LA VERRERIE OUVRIÈRE
C’est lors de la fondation de la Verrerie ouvrière que j’ai commencé à fréquenter Pelloutier. Comme représentant d’une petite coopérative du quartier où j’habite, je fis partie du comité d’initiative et ensuite du comité d’action de la Verrerie ouvrière d’Albi.
Que de souvenirs plutôt douloureux il y aurait à rappeler sur elle et sur son comité d’action !
Ayant lu plusieurs articles de Pelloutier, je lui vouai de suite une sympathie réelle, qui devint une amitié solide quand j’eus le bonheur de le mieux connaître et de l’apprécier.
Un soir, j’arrivai assez tard, vers les 10 heures, au comité d’action. Dès l’entrée, j’eus l’impression que la discussion était chaude.
— Enfin, demandait Pelloutier au citoyen Hamelin, vous avez bien écrit à Albi : Surveillez nos anarchistes, nous surveillons les nôtres
.
— Oui, répondit cyniquement ce politicien...
— Eh bien, m’écriai-je à la face de mon confrère Hamelin, que je ne connaissais que depuis ma participation à la même œuvre, dans ce cas, vous êtes un mouchard !
Alors, jouant l’indignation, suppliant qu’on le retienne — pour qu’il ne me tue pas sans doute — il s’avança vers moi tout rouge : Ah ! répète-le ? répète-le ?
Et je répétai : Si mouchard te vexe, tu as fait œuvre de policier !...
Là-dessus, mêlée générale. Mon confrère Hamelin, qui voulait me frapper, n’y réussit pas et, peut-être par moi, peut-être par d’autres, il fut bousculé et s’en fut s’asseoir sur les genoux de notre confrère Mangeot.
Pendant ce temps, je reçus un sérieux coup de poing d’un ami d’Hamelin, un costaud, qui tint pendant un temps assez court sa place dans le Parti et dans la Coopération, d’où il s’est retiré après fortune faite, dit-on.
Ce vaillant qui, pendant qu’on me séparait d’Hamelin, avait appliqué sans danger un môle coup de poing sur ma pauvre face de militant chétif mais hargneux, s’appelait le citoyen Raymond.

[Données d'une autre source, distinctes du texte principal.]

(** * advanced-vector: [RawMemory<T>] and [Vector<T>] of vector.h

    A shallow embedding of the two class templates of
    [advanced-vector/vector.h] and the proofs of the properties stated for
    them.

    The embedding follows the header member by member.  Objects live in a
    store and are designated by locations, so that [this != &rhs] is a
    comparison of locations and two references to one object see each other's
    writes.  Raw storage is a heap of blocks; a block is a list of slots and a
    slot is either uninitialized ([None]) or holds a live element
    ([Some v]).  Element operations that may throw consume a fault schedule;
    stack unwinding runs the destructors of the locals in scope. *)

From stdpp Require Import gmap list.
From Stdlib Require Import ZArith Lia.

Local Open Scope Z_scope.

(** ** Outcomes and the state-and-exception monad *)

Inductive fault := AssertionFailed | Undefined.

Inductive outcome (Σ A : Type) : Type :=
| Ok (a : A) (σ : Σ)
| Throw (σ : Σ)
| Fault (f : fault).
Arguments Ok {Σ A} a σ.
Arguments Throw {Σ A} σ.
Arguments Fault {Σ A} f.

Definition M (Σ A : Type) : Type := Σ → outcome Σ A.

Definition ret {Σ A} (a : A) : M Σ A := λ σ, Ok a σ.

Definition bind {Σ A B} (m : M Σ A) (f : A → M Σ B) : M Σ B :=
  λ σ, match m σ with
       | Ok a σ' => f a σ'
       | Throw σ' => Throw σ'
       | Fault e => Fault e
       end.

Definition throw {Σ A} : M Σ A := λ σ, Throw σ.

Definition undefined {Σ A} : M Σ A := λ _, Fault Undefined.

(** [assert(b)] of <cassert>. *)
Definition assert {Σ} (b : bool) : M Σ unit :=
  λ σ, if b then Ok tt σ else Fault AssertionFailed.

(** [try { m } catch (...) { h }]; the handler ends in [throw;] when the
    source rethrows. *)
Definition try_catch {Σ A} (m : M Σ A) (h : M Σ A) : M Σ A :=
  λ σ, match m σ with
       | Throw σ' => h σ'
       | o => o
       end.

(** A scope whose local is destroyed by [cleanup] when the scope is left,
    normally or by an exception. *)
Definition finally {Σ A} (m : M Σ A) (cleanup : M Σ unit) : M Σ A :=
  λ σ, match m σ with
       | Ok a σ' => bind cleanup (λ _, ret a) σ'
       | Throw σ' => bind cleanup (λ _, throw) σ'
       | Fault e => Fault e
       end.

Definition get {Σ} : M Σ Σ := λ σ, Ok σ σ.
Definition put {Σ} (σ' : Σ) : M Σ unit := λ _, Ok tt σ'.

Declare Scope vec_scope.
Delimit Scope vec_scope with vec.
Notation "x ← m ; f" := (bind m (λ x, f))
  (at level 20, m at level 100, f at level 200, only parsing) : vec_scope.
Notation "m ;; f" := (bind m (λ _, f))
  (at level 100, f at level 200, only parsing, right associativity) : vec_scope.
Local Open Scope vec_scope.

(** The state of a finished run, when there is one. *)
Definition final_state {Σ A} (o : outcome Σ A) : option Σ :=
  match o with
  | Ok _ σ => Some σ
  | Throw σ => Some σ
  | Fault _ => None
  end.

(** ** Specifications of runs

    [wp m Q E F σ]: the run of [m] from [σ] ends normally in a state and with
    a result satisfying [Q], or by an exception in a state satisfying [E];
    [F] holds when it goes wrong. *)
Definition wp {Σ A} (m : M Σ A) (Q : A → Σ → Prop) (E : Σ → Prop) (F : Prop)
    (σ : Σ) : Prop :=
  match m σ with
  | Ok a σ' => Q a σ'
  | Throw σ' => E σ'
  | Fault _ => F
  end.

(** ** size_t, pointers *)

Definition SIZE_MODULUS : Z := 2 ^ 64.

(** Arithmetic on [size_t] wraps around. *)
Definition wrap (z : Z) : Z := z mod SIZE_MODULUS.

(** No object has more than [PTRDIFF_MAX] bytes: [operator new] cannot
    provide more. *)
Definition PTRDIFF_MAX : Z := 2 ^ 63 - 1.

Definition addr := nat.
Definition loc := nat.

(** A [T*]: the block it points into ([None] for a null pointer) and the
    position in the block, in elements. *)
Record ptr := Ptr { p_blk : option addr; p_off : Z }.

Definition nullptr : ptr := Ptr None 0.

Definition ptr_add (p : ptr) (k : Z) : ptr := Ptr (p_blk p) (p_off p + k).

Definition is_null (p : ptr) : bool :=
  match p_blk p with None => true | Some _ => false end.

Global Instance ptr_eq_dec : EqDecision ptr.
Proof. solve_decision. Defined.

(** [p == q]. *)
Definition ptr_eqb (p q : ptr) : bool := bool_decide (p = q).

(** Relational comparison of two pointers into one array compares their
    positions. *)
Definition ptr_geb (p q : ptr) : bool := p_off q <=? p_off p.
Definition ptr_leb (p q : ptr) : bool := p_off p <=? p_off q.
Definition ptr_ltb (p q : ptr) : bool := p_off p <? p_off q.

(** [p - q], defined for two pointers into the same array. *)
Definition ptr_diff {Σ} (p q : ptr) : M Σ Z :=
  if bool_decide (p_blk p = p_blk q) then ret (p_off p - p_off q)
  else undefined.

(** ** Lists of elements in the middle of a shift

    [shifting l j z]: the elements [l] with the slot [j] opened and holding
    [z], as they stand while [Emplace] moves the tail one slot to the right.
    [erasing l j i x]: the elements [l] after [i] steps of the leftward move
    of [Erase] at position [j], the slot last moved from holding [x]. *)
Definition shifting {A} (l : list A) (j : nat) (z : A) : list A :=
  take j l ++ z :: drop j l.

Definition erasing {A} (l : list A) (j i : nat) (x : A) : list A :=
  take j l ++ take i (drop (S j) l) ++ x :: drop (S (j + i)) l.

(** ** The element type *)

(** What the container needs to know about [T]: its value-initialized value,
    what a move leaves behind in its source, the three type traits the
    header consults, and [sizeof(T)]. *)
Class Element (T : Type) := {
  value_init : T;
  moved_from : T → T;
  nothrow_move_constructible : bool;
  copy_constructible : bool;
  nothrow_move_assignable : bool;
  sizeof_T : Z;
  sizeof_T_bounds : 0 < sizeof_T ≤ PTRDIFF_MAX;
}.

(** ** Objects *)

(** [RawMemory<T>]: [buffer_] and [capacity_]. *)
Record RawMemory := { buffer_ : ptr; capacity_ : Z }.

(** [Vector<T>]: [data_] and [size_]. *)
Record Vector := { data_ : RawMemory; size_ : Z }.

(** A reference to a [RawMemory] object: a stand-alone object or the
    [data_] member of a vector. *)
Inductive raw_ref :=
| RawObj (l : loc)
| VecData (l : loc).

Global Instance raw_ref_eq_dec : EqDecision raw_ref.
Proof. solve_decision. Defined.

(** ** Raw storage and element lifetime *)

Section vector.
Context {T : Type} `{!Element T}.

(** The largest number of slots [operator new] can provide: as many as fit
    in [PTRDIFF_MAX] bytes. *)
Definition max_slots : Z := PTRDIFF_MAX / sizeof_T.

(** A slot is uninitialized or holds a live element. *)
Abbreviation slot := (option T) (only parsing).
Abbreviation block := (list (option T)) (only parsing).

(** [heap]: the live allocations.  [fuse]: the fault schedule; [Some k] makes
    the operation after [k] further fallible ones throw, [None] schedules no
    fault. *)
Record memory := Memory { heap : gmap addr block; fuse : option nat }.

Definition MM (A : Type) : Type := M memory A.

(** One fallible operation: an allocation, a constructor or an assignment
    that may throw. *)
Definition tick : MM unit :=
  λ μ, match fuse μ with
       | None => Ok tt μ
       | Some O => Throw (Memory (heap μ) None)
       | Some (S k) => Ok tt (Memory (heap μ) (Some k))
       end.

Definition tick_unless (nothrow : bool) : MM unit :=
  if nothrow then ret tt else tick.

(** The slot a pointer designates, when it points into a live block. *)
Definition slot_at (h : gmap addr block) (p : ptr) : option slot :=
  match p_blk p with
  | None => None
  | Some a =>
      match h !! a with
      | None => None
      | Some b => if 0 <=? p_off p then b !! Z.to_nat (p_off p) else None
      end
  end.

Physiquement, c’est tout ce que j’ai souffert pour mon ami Pelloutier. Au moral, j’eus souvent l’atroce tourment de le voir d’abord manquant de tout, rue des Deux-Ponts, et plus tard couché, presque mourant, sous les arbres des Bruyères-de-Sèvres. Il y était soigné par le dévouement admirable de sa compagne, secondé dans ses travaux par son frère Maurice, entouré de l’affection impuissante d’amis qui, comme moi, ne pouvaient rien ou qui, comme Georges Sorel, ne pouvaient qu’intercéder au-près de leurs amis plus puissants.

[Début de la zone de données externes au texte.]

(** X5.  A transaction is all or nothing.  After a successful [Begin] and
    any mutations that all succeed, the durable tables are still those of
    before [Begin]; a [Commit] whose backend commit goes through makes
    the tables of the transaction durable, which are the mutations applied
    in order to the tables of before [Begin]; an [End] whose rollback goes
    through leaves the durable tables as they were before [Begin]. *)
Theorem transaction_all_or_nothing range c t ops c2 :
  mu c = false -> dbMutex c = false ->
  fst (sql_begin (db c)) = Ok (ref t) ->
  call_all range ops (after_begin c) = Ret None c2 ->
  next_fault (db c2) = false ->
  committed (db c2) = committed (db c) /\
  (exists c3,
     Tx_Commit t c2 = Ret None c3 /\
     committed (db c3) = applied_all range ops (committed (db c)) /\
     working (db c3) = None /\ tx c3 = None /\ dbMutex c3 = false) /\
  (exists c3,
     Tx_End t c2 = Ret None c3 /\
     committed (db c3) = committed (db c) /\
     working (db c3) = None /\ tx c3 = None /\ dbMutex c3 = false).
Proof.
  intros Hmu Hdb Hok Hrun Hf.
  destruct (sql_begin_ok _ _ Hok) as (_ & _ & Hc & Hw & _).
  assert (Hold : holds_write_lock t (after_begin c)).
  { unfold holds_write_lock, after_begin. rewrite Hok. by simpl. }
  assert (Hdbb : db (after_begin c) = snd (sql_begin (db c))).
  { unfold after_begin. by destruct (fst (sql_begin (db c))). }
  assert (Hv : view (ViaTx (ref t)) (db (after_begin c))
               = Some (committed (db c))).
  { rewrite Hdbb. simpl. rewrite Hw. by rewrite bool_decide_eq_true_2. }
  destruct (call_all_in_tx range t ops _ c2 _ Hold Hv Hrun)
    as ((Hm2 & Hd2 & Ht2) & Hv2 & Hc2).
  rewrite Hdbb, Hc in Hc2.
  split; [ done | ]. split.
  - exists (after_commit t c2). unfold Tx_Commit.
    rewrite (commit_run t c2 Hm2 Hd2 Ht2).
    unfold after_commit. rewrite (sql_commit_ok _ _ _ Hf Hv2). by simpl.
  - exists (after_end t c2). unfold Tx_End.
    rewrite (end_run t c2 Hm2 Hd2 Ht2).
    unfold after_end. rewrite (sql_rollback_ok _ _ _ Hf Hv2). simpl.
    by rewrite Hc2.
Qed.

Lemma transaction_all_or_nothing_witness :
  (mu eg0 = false /\ dbMutex eg0 = false /\
   fst (sql_begin (db eg0)) = Ok (ref (mkTx 0)) /\
   call_all in_order two_inserts (after_begin eg0) = Ret None eg1 /\
   next_fault (db eg1) = false) /\
  exists c3,
    Tx_Commit (mkTx 0) eg1 = Ret None c3 /\
    committed (db c3) = applied_all in_order two_inserts (committed (db eg0)).
Proof.
  assert (H1 : mu eg0 = false) by by_evaluation.
  assert (H2 : dbMutex eg0 = false) by by_evaluation.
  assert (H3 : fst (sql_begin (db eg0)) = Ok (ref (mkTx 0))) by by_evaluation.
  assert (H4 : call_all in_order two_inserts (after_begin eg0) = Ret None eg1)
    by by_evaluation.
  assert (H5 : next_fault (db eg1) = false) by by_evaluation.
  split; [ conjuncts; assumption | ].
  destruct (transaction_all_or_nothing in_order eg0 (mkTx 0) two_inserts eg1
              H1 H2 H3 H4 H5) as (_ & (c3 & A & B & _) & _).
  exists c3. split; assumption.
Defined.

(** The example of the comment on [Begin]: both rows are durable after
    [Commit], and the watch has both events, in order. *)
Example begin_insert_insert_commit :
  models (committed (db eg1)) = [] /\
  Tx_Commit (mkTx 0) eg1 = Ret None eg2 /\
  models (committed (db eg2)) = [vm_a; vm_b] /\
  received <$> (watchList (journal eg1) !! 0%nat) = Some [] /\
  received <$> (watchList (journal eg2) !! 0%nat)
  = Some [created vm_a; created vm_b].
Proof. conjuncts; by_evaluation. Qed.

(** X6.  Without a transaction, mutations that all succeed leave the
    durable tables that result from applying them in order; when they
    have returned, the state lock and the write lock are free and no
    transaction is open. *)
Theorem mutations_apply_in_order range ops c c' :
  mu c = false -> tx c = None -> dbMutex c = false ->
  call_all range ops c = Ret None c' ->
  committed (db c') = applied_all range ops (committed (db c)) /\
  mu c' = false /\ tx c' = None /\ dbMutex c' = false.
Proof.
  revert c. induction ops as [| op rest IH]; intros c Hmu Ht Hdb Hrun.
  - by injection Hrun as <-.
  - destruct (call_all_cons range op rest c c' Hrun) as (c1 & E1 & Erest).
    destruct (call_frame range op c None c1 Hmu (fun _ => Hdb) E1)
      as (A & B & C).
    destruct (call_tables range op c c1 Hmu (fun _ => Hdb) E1)
      as (t0 & Hv0 & _ & Hv1).
    unfold handle_of in Hv0, Hv1. rewrite Ht in Hv0, Hv1. simpl in Hv0, Hv1.
    injection Hv0 as <-. injection Hv1 as Hc1.
    assert (Ht1 : tx c1 = None) by (rewrite B; exact Ht).
    assert (Hd1 : dbMutex c1 = false) by (rewrite C; exact Hdb).
    destruct (IH c1 A Ht1 Hd1 Erest) as (Hc' & Hrest).
    split; [ | done ]. by rewrite Hc', Hc1.
Qed.

Lemma mutations_apply_in_order_witness :
  (mu (opened []) = false /\ tx (opened []) = None /\
   dbMutex (opened []) = false /\
   call_all in_order two_inserts (opened []) = Ret None ws2) /\
  committed (db ws2)
  = applied_all in_order two_inserts (committed (db (opened []))).
Proof.
  assert (H1 : mu (opened []) = false) by by_evaluation.
  assert (H2 : tx (opened []) = None) by by_evaluation.
  assert (H3 : dbMutex (opened []) = false) by by_evaluation.
  assert (H4 : call_all in_order two_inserts (opened []) = Ret None ws2)
    by by_evaluation.
  split; [ conjuncts; assumption | ].
  by destruct (mutations_apply_in_order in_order two_inserts (opened []) ws2
                 H1 H2 H3 H4) as (A & _).
Defined.

Lemma open_tx_leaves_durable_tables_witness :
  (holds_write_lock (mkTx 0) (after_begin fc1) /\
   Forall (fun q => ends (mkTx 0) q = false) others /\
   perform_all in_order others (after_begin fc1) = Ret tt span_end /\
   next_fault (db span_end) = false) /\
  committed (db span_end) = committed (db (after_begin fc1)).
Proof.
  assert (H1 : holds_write_lock (mkTx 0) (after_begin fc1))
    by (unfold holds_write_lock; conjuncts; by_evaluation).
  assert (H2 : Forall (fun q => ends (mkTx 0) q = false) others).
  { unfold others.
    repeat (apply List.Forall_cons; [ reflexivity | ]). apply List.Forall_nil. }
  assert (H3 : perform_all in_order others (after_begin fc1) = Ret tt span_end)
    by by_evaluation.
  assert (H4 : next_fault (db span_end) = false) by by_evaluation.
  split; [ conjuncts; assumption | ].
  by destruct (open_tx_leaves_durable_tables in_order (mkTx 0) others
                 (after_begin fc1) span_end vm_a H1 H2 H3 H4) as (A & _).
Defined.

(** ** The order in which watches get the events *)

Lemma joined_nil a : joined [] a = a.
Proof.
  destruct a as [[[kind s] cl] heard]. simpl.
  destruct (s && negb cl); by rewrite app_nil_r.
Qed.

Lemma joined_app es1 es2 a : joined es2 (joined es1 a) = joined (es1 ++ es2) a.
Proof.
  destruct a as [[[kind s] cl] heard]. simpl.
  destruct (s && negb cl); rewrite <- app_assoc; [ | done ].
  by rewrite List.filter_app.
Qed.

(** The audience once an event is staged. *)
Lemma audience_stage e j : audience (stage e j) = List.map (joined [e]) (audience j).
Proof.
  unfold audience, stage. simpl. rewrite List.map_map.
  apply List.map_ext. intros w. unfold bound_for, joined, live, matches.
  simpl. destruct (started w && negb (closed w)); rewrite <- ?app_assoc;
    [ | done ].
  by rewrite List.filter_app.
Qed.

(** A flush changes nothing in what the watches are bound to get. *)
Lemma audience_commit j : audience (journal_commit j) = audience j.
Proof.
  unfold audience. rewrite journal_commit_watchList, List.map_map.
  apply List.map_ext. intros w.
  unfold bound_for, receive_all, live, matches. simpl.
  destruct w as [k s cl rc]. simpl.
  destruct (s && negb cl) eqn:L; simpl; rewrite ?L; simpl;
    by rewrite ?app_nil_r.
Qed.

Lemma audience_finished e x :
  audience (journal (finished e x)) = List.map (joined [e]) (audience (journal x)).
Proof.
  unfold finished. destruct (tx x); simpl.
  - apply audience_stage.
  - rewrite audience_commit. apply audience_stage.
Qed.

(** One successful mutation, with or without a transaction. *)
Lemma call_audience range op c c' :
  mu c = false -> (tx c = None -> dbMutex c = false) ->
  call range op c = Ret None c' ->
  exists e, announces op e /\
    audience (journal c') = List.map (joined [e]) (audience (journal c)) /\
    (tx c = None -> staged (journal c') = []) /\
    (tx c <> None ->
     watchList (journal c') = watchList (journal c) /\
     staged (journal c') = staged (journal c) ++ [e]).
Proof.
  intros Hmu Hdb Hcall.
  destruct (call_cases range op c Hmu Hdb)
    as (x & [_ _ St Sj _] & [(e & E) | (e & E & Hm & Ha)]);
    rewrite E in Hcall; [ discriminate | ].
  injection Hcall as <-.
  rewrite entered_tx in St. rewrite entered_journal in Sj.
  exists e. split; [ by split | ].
  rewrite released_journal. split.
  - by rewrite audience_finished, Sj.
  - unfold finished. rewrite St, Sj.
    split; intros Ht; destruct (tx c); try done.
Qed.

(** X7.  Every watch gets the events of one caller's successful mutations
    in the order of the calls.  After the calls, what each live watch has
    received or has pending is what it had before followed by the events of
    its type, one per mutation, in call order; a watch that is not live
    gets none.  Without a transaction nothing is left pending; inside a
    transaction the handlers have received nothing new, the events are
    staged in call order, and a [Commit] whose backend commit succeeds
    then hands them over in that order. *)
Theorem events_follow_call_order range ops c c' :
  mu c = false -> (tx c = None -> dbMutex c = false) ->
  call_all range ops c = Ret None c' ->
  exists es,
    Forall2 announces ops es /\
    audience (journal c') = List.map (joined es) (audience (journal c)) /\
    (tx c = None -> ops <> [] -> staged (journal c') = []) /\
    (forall t, tx c = Some (ref t) -> dbMutex c = true ->
       watchList (journal c') = watchList (journal c) /\
       staged (journal c') = staged (journal c) ++ es /\
       (fst (sql_commit (ref t) (db c')) = Ok tt ->
        exists c3,
          Tx_Commit t c' = Ret None c3 /\
          staged (journal c3) = [] /\
          watchList (journal c3)
          = List.map (receive_all (staged (journal c) ++ es))
                     (watchList (journal c)))).
Proof.
  revert c. induction ops as [| op rest IH]; intros c Hmu Hdb Hrun.
  - injection Hrun as <-. exists []. split; [ constructor | ].
    split.
    { rewrite <- (List.map_id (audience (journal c))) at 1.
      apply List.map_ext. intros a. by rewrite joined_nil. }
    split; [ done | ].
    intros t Ht Hd. rewrite app_nil_r. split; [ done | ]. split; [ done | ].
    intros Hok. exists (after_commit t c). unfold Tx_Commit.
    rewrite (commit_run t c Hmu Hd Ht), Hok. split; [ done | ].
    unfold after_commit. rewrite Hok. simpl.
    split; [ done | apply fold_dispatch ].
  - destruct (call_all_cons range op rest c c' Hrun) as (c1 & E1 & Erest).
    destruct (call_frame range op c None c1 Hmu Hdb E1) as (A & B & C).
    destruct (call_audience range op c c1 Hmu Hdb E1)
      as (e & He & Haud & Hnone & Hsome).
    assert (Hdb1 : tx c1 = None -> dbMutex c1 = false).
    { rewrite B, C. exact Hdb. }
    destruct (IH c1 A Hdb1 Erest) as (es & Hes & Haud' & Hnone' & Hsome').
    exists (e :: es). split; [ by constructor | ].
    split.
    { rewrite Haud', Haud, List.map_map. apply List.map_ext. intros a.
      apply (joined_app [e] es a). }
    split.
    { intros Ht _. destruct rest as [| op2 rest2].
      - injection Erest as <-. by apply Hnone.
      - apply Hnone'; [ by rewrite B | done ]. }
    intros t Ht Hd.
    destruct Hsome as (Hw1 & Hs1); [ by rewrite Ht | ].
    destruct (Hsome' t) as (Hw' & Hs' & Hcommit);
      [ by rewrite B | by rewrite C | ].
    rewrite Hw1 in Hw'. rewrite Hs1, <- app_assoc in Hs'. simpl in Hs'.
    split; [ done | ]. split; [ done | ].
    intros Hok. destruct (Hcommit Hok) as (c3 & E3 & Hst3 & Hw3).
    exists c3. split; [ done | ]. split; [ done | ].
    rewrite Hw3, Hw1, Hs1, <- app_assoc. done.
Qed.

Lemma events_follow_call_order_witness :
  (mu (after_begin eg0) = false /\
   (tx (after_begin eg0) = None -> dbMutex (after_begin eg0) = false) /\
   call_all in_order two_inserts (after_begin eg0) = Ret None eg1) /\
  exists es,
    Forall2 announces two_inserts es /\
    audience (journal eg1)
    = List.map (joined es) (audience (journal (after_begin eg0))).
Proof.
  assert (H1 : mu (after_begin eg0) = false) by by_evaluation.
  assert (H2 : tx (after_begin eg0) = None -> dbMutex (after_begin eg0) = false)
    by (intros H; vm_compute in H; discriminate H).
  assert (H3 : call_all in_order two_inserts (after_begin eg0) = Ret None eg1)
    by by_evaluation.
  split; [ conjuncts; assumption | ].
  destruct (events_follow_call_order in_order two_inserts (after_begin eg0)
              eg1 H1 H2 H3) as (es & A & B & _).
  exists es. split; assumption.
Defined.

C’est Georges Sorel, en effet, qui essaya de tirer Pelloutier du gros embarras où l’avait mis la déconfiture du Journal du Peuple, où, tous les collaborateurs ne furent pas régulièrement Payés... et pour cause : la chute de ce journal était proche !... Mais le boulanger présentait et représentait sa note... Et ce n’était pas les appointements de son frère, employé à l’Hôtel-de-Ville, ayant des charges de famille, qui pouvaient y suffire.
Il faut avoir vu et connu la situation — fièrement cachée — de Pelloutier, dans les dernières années de sa vie, il faut l’avoir vu travailler à la traduction de rapports techniques en anglais, tout en se soignant ; il faut l’avoir vu rédiger, composer, corriger et expédier à l’imprimerie son Ouvrier des Deux-Mondes, pour savoir quel courage stoïque était celui de ce militant, qui n’aurait eu qu’un mot à dire, une démarche à faire, pour obtenir aisance et tranquillité.
Mais si Pelloutier avait jadis fréquenté la sinistre crapule de Saint-Nazaire, il en était vraiment le contre-pied ; incapable de la moindre bassesse, incapable de s’approprier le travail et le mérite des autres, incapable de déguiser ses haines et de démentir ses convictions.